(** * AI-Invoice: the pattern-based extraction path, the structured invoice
      model and the extraction orchestrator, embedded in Rocq.

    Sources embedded here:
    - [src/testing files/structured_data.py]: one module for each dataclass
      ([Address], [Contact], ..., [LineItem], [Summary],
      [StructuredInvoiceData]);
    - [src/gemini_extractor.py]: module [GeminiAIExtractor];
    - [src/app.py], class [InvoiceProcessor]: module [InvoiceProcessor];
    - the parts of Python's [str] and [re] that these files call: modules
      [PyStr] and [Re].

    Modelling conventions.
    - A Python [str] is a list of Unicode code points ([N]).  The behaviour
      of [str] and [re] on ASCII code points is written out; what the
      interpreter's Unicode tables say about code points from 128 upwards is
      a parameter ([UnicodeTables]).
    - A Python [float] is read as the exact rational it denotes ([Q]); the
      specification states its numeric properties within floating tolerance.
    - [None] is [None]; a field that the dataclasses type as [float] but that
      the code tests with [is not None] is an [option Q].
    - A call that may raise returns an [outcome]. *)

From Stdlib Require Import String Ascii DecimalString NArith ZArith QArith Qminmax Qabs Bool Lia Lqa
  Arith List Permutation.
Import ListNotations.

Set Implicit Arguments.

Local Open Scope N_scope.

(** ** Python strings *)

Definition pystr := list N.

(** What the running interpreter's Unicode database says about the code
    points that are not ASCII. *)
Class UnicodeTables := {
  uc_isspace : N -> bool;          (* str.isspace, [\s], str.strip *)
  uc_isdecimal : N -> bool;        (* category Nd: [\d] *)
  uc_decimal_value : N -> N;       (* the digit value float() reads *)
  uc_isalnum : N -> bool;          (* [\w] without the underscore *)
  uc_isdigit : N -> bool;          (* str.isdigit *)
  uc_isupper : N -> bool;          (* str.isupper of a one-character string *)
  uc_lower : pystr -> pystr;       (* str.lower of a string that is not ASCII *)
  uc_upper1 : N -> pystr;          (* str.upper of a one-character string *)
  uc_ci_lit : N -> N -> bool;      (* re.IGNORECASE: pattern literal against a character *)
  uc_ci_range : N -> N -> N -> bool (* re.IGNORECASE: pattern range against a character *)
}.

(** A table that knows no letters, digits or blanks outside ASCII.  It is
    only used to run the model on ASCII inputs, which never consult it. *)
Definition plain_tables : UnicodeTables := {|
  uc_isspace := fun _ => false;
  uc_isdecimal := fun _ => false;
  uc_decimal_value := fun _ => 0;
  uc_isalnum := fun _ => false;
  uc_isdigit := fun _ => false;
  uc_isupper := fun _ => false;
  uc_lower := fun s => s;
  uc_upper1 := fun c => [c];
  uc_ci_lit := N.eqb;
  uc_ci_range := fun lo hi c => (lo <=? c) && (c <=? hi)
|}.

Module PyStr.

(** Reading a source literal: the code points of a UTF-8 byte string. *)
Fixpoint utf8_decode (pending : N) (need : nat) (bs : list N) : pystr :=
  match bs with
  | [] => []
  | b :: bs' =>
    match need with
    | O =>
      if b <? 128 then b :: utf8_decode 0 0 bs'
      else if b <? 224 then utf8_decode (b - 192) 1 bs'
      else if b <? 240 then utf8_decode (b - 224) 2 bs'
      else utf8_decode (b - 240) 3 bs'
    | S O => (pending * 64 + (b - 128)) :: utf8_decode 0 0 bs'
    | S n => utf8_decode (pending * 64 + (b - 128)) n bs'
    end
  end.

Definition py (s : string) : pystr :=
  utf8_decode 0 0 (map N_of_ascii (list_ascii_of_string s)).

Definition in_range (lo hi c : N) : bool := (lo <=? c) && (c <=? hi).

Definition is_ascii (c : N) : bool := c <? 128.

Definition ascii_lower (c : N) : N := if in_range 65 90 c then c + 32 else c.
Definition ascii_upper (c : N) : N := if in_range 97 122 c then c - 32 else c.

Fixpoint pystr_eqb (a b : pystr) : bool :=
  match a, b with
  | [], [] => true
  | x :: a', y :: b' => (x =? y) && pystr_eqb a' b'
  | _, _ => false
  end.

(** Truthiness of a string, and of an optional string. *)
Definition truthy (s : pystr) : bool := match s with [] => false | _ => true end.
Definition truthy_opt (o : option pystr) : bool :=
  match o with Some s => truthy s | None => false end.

(** [prefix in s] at the head of [s]. *)
Fixpoint starts_with (p s : pystr) : bool :=
  match p, s with
  | [], _ => true
  | x :: p', y :: s' => (x =? y) && starts_with p' s'
  | _ :: _, [] => false
  end.

(** [sub in s] *)
Fixpoint py_in (sub s : pystr) : bool :=
  starts_with sub s || match s with [] => false | _ :: s' => py_in sub s' end.

(** [s.split(sep)] for a one-character separator. *)
Fixpoint split_on (sep : N) (s : pystr) : list pystr :=
  match s with
  | [] => [[]]
  | c :: s' =>
    if c =? sep then [] :: split_on sep s'
    else match split_on sep s' with
         | [] => [[c]]
         | w :: ws => (c :: w) :: ws
         end
  end.

(** [s.endswith(suffix)] *)
Definition ends_with (suffix s : pystr) : bool := starts_with (rev suffix) (rev s).

(** [s[:-n]] for [n] > 0 *)
Definition drop_last (n : nat) (s : pystr) : pystr := firstn (length s - n) s.

(** [str(n)] for a non-negative integer. *)
Definition str_of_nat (n : nat) : pystr := py (NilZero.string_of_uint (Nat.to_uint n)).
━━━━━━━━━━━━━━━━
• [ASSIGNED TASK]:
Please give a count of the lines in the records where the word "then" occurs, with nothing besides it.

• [OUTPUT FOR THIS TASK]:
6